Invited Speakers

Black Box Variational Inference and Deep Exponential Families

Profressor David Blei, Columbia University

Bayesian statistics and expressive probabilistic modeling have become key tools for the modern statistician. These tools let us express complex assumptions about the hidden elements that underlie our data, and they have been successfully applied in numerous fields. The central computational problem in Bayesian statistics is posterior inference, the problem of approximating the conditional distribution of the hidden variables given the observations. Approximate posterior inference algorithms have revolutionized the field, revealing its potential as a usable and general-purpose language for data analysis. In this talk, I will discuss two related innovations in modeling and inference: deep exponential families and black box variational inference. Deep exponential families (DEFs) adapt the main ideas behind deep learning to expressive probabilistic models. DEFs provide principled probabilistic models that can uncover layers of representations of high-dimensional data. I will show how to use DEFs to analyze text, recommendation data, and electronic health records. I will then discuss the key algorithm that enables DEFs: Black box variational inference (BBVI). BBVI is a generic and scalable algorithm for approximating the posterior. BBVI easily applies to many models, with little model-specific derivation and few restrictions on their properties.

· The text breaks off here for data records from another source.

Lemma rewrite_job_inv (jid : string) (change : ProjectJob → ProjectJob)
    {A} (rest : ProjectJob → Redis A) :
  (∀ job, job_id (change job) = job_id job) →
  (∀ job, triple store_inv (rest job) (λ _, store_inv) store_inv) →
  triple store_inv
    (job_data ← hgetall (job_key jid);
     job ← lift (_deserialize_job job_data);
     _ ← hset (job_key jid) (_serialize_job (change job));
     rest (change job))
    (λ _, store_inv) store_inv.
Proof.
  intros Hchange Hrest.
  eapply triple_bind; [apply (hgetall_triple (job_key jid) store_inv)|].
  intros h. cbn beta.
  eapply triple_bind.
  { apply triple_lift. by intros ? [? ?]. }
  intros job. cbn beta.
  intros r r' res [[Hinv Hh] Hjob].
  pose proof (decoded_job_id r jid h job Hinv Hh Hjob) as Hid.
  assert (Hset : triple store_inv
    (hset (job_key jid) (_serialize_job (change job))
       ≫= λ _, rest (change job))
    (λ _, store_inv) store_inv).
  { eapply triple_bind; [|intros ?; apply Hrest].
    apply hset_job_triple.
    destruct (serialize_lookup (change job)) as [-> _].
    by rewrite Hchange, Hid. }
  exact (Hset r r' res Hinv).
Qed.

Lemma get_next_job_inv (now : datetime) (wid : string) :
  triple store_inv (get_next_job now wid) (λ _, store_inv) store_inv.
Proof.
  unfold get_next_job.
  eapply triple_bind; [apply (llen_triple QUEUE_PROCESSING store_inv)|].
  intros n. cbn beta.
  destruct (n >=? MAX_CONCURRENT_JOBS); [by intros r r' res [? _] [= <- <-]|].
  eapply triple_weaken with (P' := λ r, store_inv r) (Q' := λ _, store_inv);
    [|by intros ? [? ?]|done].
  eapply triple_bind; [apply (zrange_first_triple QUEUE_PENDING store_inv)|].
  intros jobs. cbn beta.
  destruct jobs as [|[jid score] rest]; [by intros r r' res [? _] [= <- <-]|].
  eapply triple_weaken with (P' := λ r, store_inv r) (Q' := λ _, store_inv);
    [|by intros ? [? ?]|done].
  step zrem_pending_triple.
  eapply triple_bind.
  { apply lpush_triple. apply elem_of_cons. by left. }
  intros ?. cbn beta.
  apply (rewrite_job_inv jid (with_claim now wid)
           (λ job, _ ← setex (timeout_key jid) JOB_TIMEOUT_SECONDS "1";
                   mret (Some job))); [done|].
  intros job. step setex_timeout_triple. by apply triple_ret.
Qed.

Lemma complete_job_inv (now : datetime) (jid url : string) :
  triple store_inv (complete_job now jid url) (λ _, store_inv) store_inv.
Proof.
  unfold complete_job.
  eapply triple_bind.
  { apply lrem_all_triple. apply elem_of_cons. by left. }
  intros ?. cbn beta.
  apply (rewrite_job_inv jid (with_completion now url)
           (λ _, _ ← lpush QUEUE_COMPLETED jid;
                 _ ← expire (job_key jid) 604800;
                 mret tt)); [done|].
  intros job. eapply triple_bind.
  { apply lpush_triple. apply elem_of_cons. right. apply elem_of_cons. by left. }
  intros ?. cbn beta.
  step expire_triple. by apply triple_ret.
Qed.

David Blei is a Professor of Statistics and Computer Science at Columbia University, and a member of the Columbia Data Science Institute. His research is in statistical machine learning, involving probabilistic topic models, Bayesian nonparametric methods, and approximate posterior inference with massive data. He works on a variety of applications, such as text, images, music, social networks, user behavior, and scientific data. David has received several awards for his research, including a Sloan Fellowship (2010), Office of Naval Research Young Investigator Award (2011), Presidential Early Career Award for Scientists and Engineers (2011), Blavatnik Faculty Award (2013), ACM-Infosys Foundation Award (2013), and a Guggenheim fellowship. He is a fellow of the ACM and the IMS.